Several studies have shown a good correlation between tumor TMA spots and whole sections, examining known markers expression such as Ki67, p53 and pRB, with the use of at least three cores of tumor tissue Citation[20].

However, we have recently had the opportunity to compare the expression of these markers on our breast and lung cancers case series. We have compared the expression of the three CSCs markers on TMA cores and on single/whole sections of the same samples. This has allowed us to re-evaluate, in most of the cases, the expression of the markers assigning values to the percentage of positive cells which were completely different from those values assigned to TMA cores. Moreover, some cases proved positive where the spots were originally negative for CSCs markers. In detail, we have analyzed CD133, CD44 and ALDH1 expression on a triple negative breast cancer TMA, including 159 patients and using two spots of the most representative areas from each single case. All tumors and controls were reviewed by two experienced pathologists (MDB/RF), detecting CD133+ cells in 44% (70/159) of patients; CD44+ cells in 36% (58/159) and ALDH1 in 47% (76/159) of BC patients. All negative cases for three markers expression were selected for whole sections setting and for reproducing the IHC analysis. For CD133 marker, 14% (13/89) of negative samples showed positive cells; for ALDH1 marker, 9% (8/83) of negative samples showed positive cells; while for CD44 marker, only 3% (3/101) of negative samples showed positive cells.

Based upon these data, CD133 appeared to be the most problematic marker because the percentage of positive cells described in tumors is generally always very low.

This has obviously led to a statistical re-evaluation of the association between IHC CSCs expression and all clinico-pathological and follow-up parameters, with the definition of new important correlations [Manuscript in Preparation].

Besides, in our experience, we had the opportunity of using the whole sections of the same samples to purify RNA in order to investigate the gene expression of CSCs markers.
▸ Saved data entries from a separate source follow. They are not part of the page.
Lemma block_hash_binds_witness : let b := demo_block in
  let b' := mkBlock (blk_header b) [NewTx demo_legacy; freshTx demo_access 36] [] (blk_withdrawals b) in
  (inner <$> blk_transactions b = inner <$> blk_transactions b') \/ @hash_collision toy_crypto (@blocks_data _ toy_crypto b b').
Proof.
  intros b b'. assert (Hb' : block_ok b').
  { destruct demo_block_ok as [H1 H2 _ H4]. split; [exact H1|split; [constructor|done]| |exact H4]. split; [|done].
    destruct (proj1 (Forall_cons _ _ _) demo_tx_fine) as [F1 F2]. apply Forall_cons. split; [exact F1|]. apply Forall_singleton.
    exact (proj1 (Forall_singleton _ _) F2). }
  destruct (@block_hash_binds _ _ toy_crypto demo_HasState demo_HasState (fun _ _ => true) (fun _ _ => true) (fun _ => true) (fun _ => true) b b') as [(_ & H & _)|H].
  - vm_compute. reflexivity.
  - exact demo_block_ok.
  - exact Hb'.
  - vm_compute. reflexivity.
  - vm_compute. reflexivity.
  - unfold b', block_Hash. cbn [blk_header]. reflexivity.
  - left. exact H.
  - right. exact H.
Defined.
(** A step of the loop does not change what the single pass gives; it keeps
    the names that occur among those that occurred, and takes away one
    occurrence of the word VERSION. *)
Lemma step_stands_alone (pattern pattern' : string) :
  named_values_stand_alone getattr_self pattern ->
  _substitute_variables_once getattr_self pattern = Ok (pattern', true) ->
  expand getattr_self pattern' = expand getattr_self pattern
  /\ named_values_stand_alone getattr_self pattern'
  /\ occurrences "VERSION" pattern' < occurrences "VERSION" pattern.
Proof.
  intros Hvalues Hstep.
  destruct (substitute_for_first getattr_self VARS pattern pattern' Hstep)
    as (var & tok & value & before & after & Hvar & Htok & Hl & Hb & Hct & Hg & ->).
  fold token_spellings in Hl.
  assert (Htokin : In tok token_spellings)
    by (rewrite Hl; apply in_or_app; right; now left).
  assert (Hnb : ~ In tok before).
  { intros H. apply (proj1 (List.Forall_forall _ _) Hb) in H. congruence. }
  pose proof (tested_before_app tok before after Hnb) as Htb. rewrite <- Hl in Htb.
  assert (Hnamed : Py.contains var pattern = true).
  { destruct Htok as [E | E]; rewrite E in Hct;
      [now apply braced_contains_bare | exact Hct]. }
  destruct (Hvalues var Hvar Hnamed) as (value' & Hg' & Hv).
  assert (value' = value) by congruence. subst value'.
  destruct (stands_alone_spec value Hv) as (c & rest & d & Ev & Hc & _ & _ & Hno).
  destruct (replace1_found tok value pattern Hct) as (pre & post & -> & ->).
  split; [| split].
  - unfold expand.
    destruct (expand_prefix pre (tok ++ post) (value ++ post)) with (skip := 0)
      as (F & E1 & E2).
    + (* no spelling runs from [pre] into the token *)
      intros a' b' t -> Hb' Ht Hs.
      destruct (startswith_append_cases t b' _ Hs) as [H | (w & Hw & -> & Hwy)];
        [exact H | exfalso].
      assert (Hocc : Py.contains (b' ++ w) ((a' ++ b') ++ tok ++ post) = true).
      { rewrite append_assoc. apply contains_append_l.
        now apply contains_startswith. }
      apply startswith_comparable in Hwy.
      pose proof (overlap_earlier (b' ++ w) tok b' w Ht Htokin Hb' Hw eq_refl Hwy)
        as Hearlier.
      rewrite Htb in Hearlier.
      apply (proj1 (List.Forall_forall _ _) Hb) in Hearlier. congruence.
    + (* no spelling runs from [pre] into the value *)
      intros a' b' t -> Hb' Ht Hs.
      destruct (startswith_append_cases t b' _ Hs) as [H | (w & Hw & -> & Hwy)];
        [exact H | exfalso].
      destruct (spelling_alphabet _ Ht) as [Ha _].
      apply alphabet_append in Ha as [_ Hw'].
      rewrite Ev in Hwy. rewrite (no_entry c rest w post Hc Hw Hw') in Hwy.
      discriminate.
    + lia.
    + rewrite E1, E2. f_equal.
      rewrite (expand_value value Hv value "" post eq_refl).
      destruct (spelling_at_first VARS (tok ++ post) tok before after Hl)
        as (var' & Hsp & Hvar' & Htok').
      * apply List.Forall_forall. intros t Ht.
        destruct (Py.startswith t (tok ++ post)) eqn:E; [| reflexivity].
        apply (proj1 (List.Forall_forall _ _) Hb) in Ht.
        assert (Py.contains t (pre ++ tok ++ post) = true)
          by (apply contains_append_l; now apply contains_startswith).
        congruence.
      * apply startswith_append.
      * assert (var' = var) by (now apply (spelling_var var' var tok)).
        subst var'.
        destruct (spelling_alphabet tok Htokin) as [_ Htne].
        destruct tok as [|c0 tok']; [congruence |].
        change (String c0 tok' ++ post) with (String c0 (tok' ++ post)) in *.
        cbn [expand_from]. rewrite Hsp.
        replace (String.length (String c0 tok') - 1) with (String.length tok')
          by (simpl; lia).
        rewrite expand_skip. unfold value_of. now rewrite Hg.
  - intros var' Hvar' Hc'. apply (Hvalues var' Hvar').
    pose proof (var_spellings var' Hvar') as Hsp.
    destruct (spelling_alphabet var' Hsp) as [Ha _].
    destruct (spelling_holds_VERSION var' Hsp) as [HV _].
    destruct (occurrence_beside var' pre value post Hv Ha HV Hc') as [H | H].
    + now apply contains_append_r.
    + now apply contains_append_l, contains_append_l.
  - assert (HVa : forallb in_alphabet (list_ascii_of_string "VERSION") = true)
      by reflexivity.
    rewrite (occurrences_append "VERSION" pre (value ++ post)).
    + rewrite (occurrences_append "VERSION" value post).
      * rewrite (occurrences_none "VERSION" value Hno).
        pose proof (occurrences_append_le "VERSION" pre (tok ++ post)).
        pose proof (occurrences_append_le "VERSION" tok post).
        destruct (spelling_holds_VERSION tok Htokin) as [_ H1]. lia.
      * intros a1 a2 E Ha2 Hs.
        rewrite (no_start_inside value a1 a2 "VERSION" post Hv E Ha2 HVa eq_refl)
          in Hs.
        discriminate.
    + intros a1 a2 E Ha2 Hs.
      destruct (startswith_append_cases "VERSION" a2 _ Hs)
        as [H | (w & Hw & Ew & Hwy)]; [exact H | exfalso].
      rewrite Ew in HVa. apply alphabet_append in HVa as [_ Hw'].
      rewrite Ev in Hwy. rewrite (no_entry c rest w post Hc Hw Hw') in Hwy.
      discriminate.
Qed.
(** [validateAndSanitizeUrl(url)] for a string or undefined argument. *)
Definition validateAndSanitizeUrl (h : Host) (url : option string)
  : UrlValidation :=
  match url with
  | None => UrlInvalid "URL must be a non-empty string"
  | Some url =>
  if (String.length url =? 0)%nat then
    UrlInvalid "URL must be a non-empty string"
  else if (SECURITY.MAX_URL_LENGTH <? String.length url)%nat then
    UrlInvalid "URL exceeds maximum length"
  else
    let attempt :=
      urlObj ← new_URL h url;
      if negb (includes SECURITY.ALLOWED_PROTOCOLS (protocol urlObj)) then
        mret (UrlInvalid "Only HTTP and HTTPS protocols are allowed")
      else
        let sanitizedUrl :=
          protocol urlObj +:+ "//" +:+ host urlObj +:+ pathname urlObj
          +:+ search urlObj +:+ hash urlObj in
        mret (UrlValid sanitizedUrl (protocol urlObj) (hostname urlObj)
                (pathname urlObj)) in
    match attempt with
    | Normal r => r
    | Throw _ => UrlInvalid "Invalid URL format"
    end
  end.

Inductive NumericValidation : Type :=
| NumericInvalid (error : string)
| NumericValid (value : Z).

(** [validateNumeric(value, min, max)] on a string value. *)
Definition validateNumeric (value : string) (min max : Z) : NumericValidation :=
  match parseInt value with
  | None => NumericInvalid "Value must be a number"
  | Some num =>
      if (num <? min) || (max <? num) then
        NumericInvalid
          ("Value must be between " +:+ pretty min +:+ " and " +:+ pretty max)
      else NumericValid num
  end.

(** ** core/validator *)

Record ValidationError : Type := {
  field : string;
  message : string;
  code : ErrorCode;
}.

Record ValidationResult : Type := {
  isValid : bool;
  errors : list ValidationError;
  format : string;
}.

Definition VALID_FORMATS : list string := OEMBED.FORMATS.
Definition MIN_DIMENSION : Z := OEMBED.MIN_DIMENSION.
Definition MAX_WIDTH_LIMIT : Z := OEMBED.MAX_WIDTH_LIMIT.
Definition MAX_HEIGHT_LIMIT : Z := OEMBED.MAX_HEIGHT_LIMIT.

Definition createValidationError (field message : string) (code : ErrorCode)
  : ValidationError :=
  {| field := field; message := message; code := code |}.

(** [validateDimension(value, fieldName, errorCode)]: the error object, or
    [None] for null. *)
Definition validateDimension (value fieldName : string) (errorCode : ErrorCode)
  : option ValidationError :=
  let maxLimit :=
    if String.eqb fieldName "maxwidth" then MAX_WIDTH_LIMIT
    else MAX_HEIGHT_LIMIT in
  match validateNumeric value MIN_DIMENSION maxLimit with
  | NumericInvalid _ =>
      Some (createValidationError fieldName (ERROR_MESSAGES errorCode) errorCode)
  | NumericValid _ => None
  end.

(** The query string parameters: a map from names to strings. *)
Abbreviation QueryParams := (gmap string string).

(** [validateOembedParams(queryParams)]; [None] is a null argument.  Each
    [errors.push] appends to the list built so far. *)
Definition validateOembedParams (queryParams : option QueryParams)
  : ValidationResult :=
  let params : QueryParams := default ∅ queryParams in
  let errors0 : list ValidationError := [] in
  let errors1 :=
    if negb (truthy (opt_js (params !! "url"))) then
      errors0 ++ [createValidationError "url" (ERROR_MESSAGES MISSING_URL)
                    MISSING_URL]
    else errors0 in
  let format := str_or (params !! "format") OEMBED.DEFAULT_FORMAT in
  let errors2 :=
    if negb (includes VALID_FORMATS format) then
      errors1 ++ [createValidationError "format" (ERROR_MESSAGES INVALID_FORMAT)
                    INVALID_FORMAT]
    else errors1 in
  let errors3 :=
    match params !! "maxwidth" with
    | Some maxwidth =>
        match validateDimension maxwidth "maxwidth" INVALID_MAXWIDTH with
        | Some maxwidthError => errors2 ++ [maxwidthError]
        | None => errors2
        end
    | None => errors2
    end in
  let errors4 :=
    match params !! "maxheight" with
    | Some maxheight =>
        match validateDimension maxheight "maxheight" INVALID_MAXHEIGHT with
        | Some maxheightError => errors3 ++ [maxheightError]
        | None => errors3
        end
    | None => errors3
    end in
  {| isValid := (List.length errors4 =? 0)%nat; errors := errors4; format := format |}.

Inductive UrlAuthorization : Type :=
| AuthInvalid (error : string) (code : ErrorCode) (details : option string)
| AuthValid (urlObj : URL) (hostname pathname : string).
In this case too, RT PCR analysis has often shown a clear expression of the markers in samples with either high or low IHC expression (data not shown). It seems to be important to highlight our previous work, in which a good overlap between the data of gene and protein expression has been shown, in particular for CD133.

Conclusion

Our personal experience in TMAs employment for CSCs detection in some solid human tumors has allowed us to define the inadequacy of this technique for the detection of stem cells niches. This elucidation can supply useful information for future investigations to establish the real prognostic value of these markers. In order to identify stem clones, it is necessary to analyze the whole area of the tumor, as in many cases TMA cores cannot be adequately representative.

Financial & competing interests disclosure

The authors have no relevant affiliations or financial involvement with any organization or entity with a financial interest in or financial conflict with the subject matter or materials discussed in the manuscript. This includes employment, consultancies, honoraria, stock ownership or options, expert testimony, grants or patents received or pending or royalties.

No writing assistance was utilized in the production of this manuscript.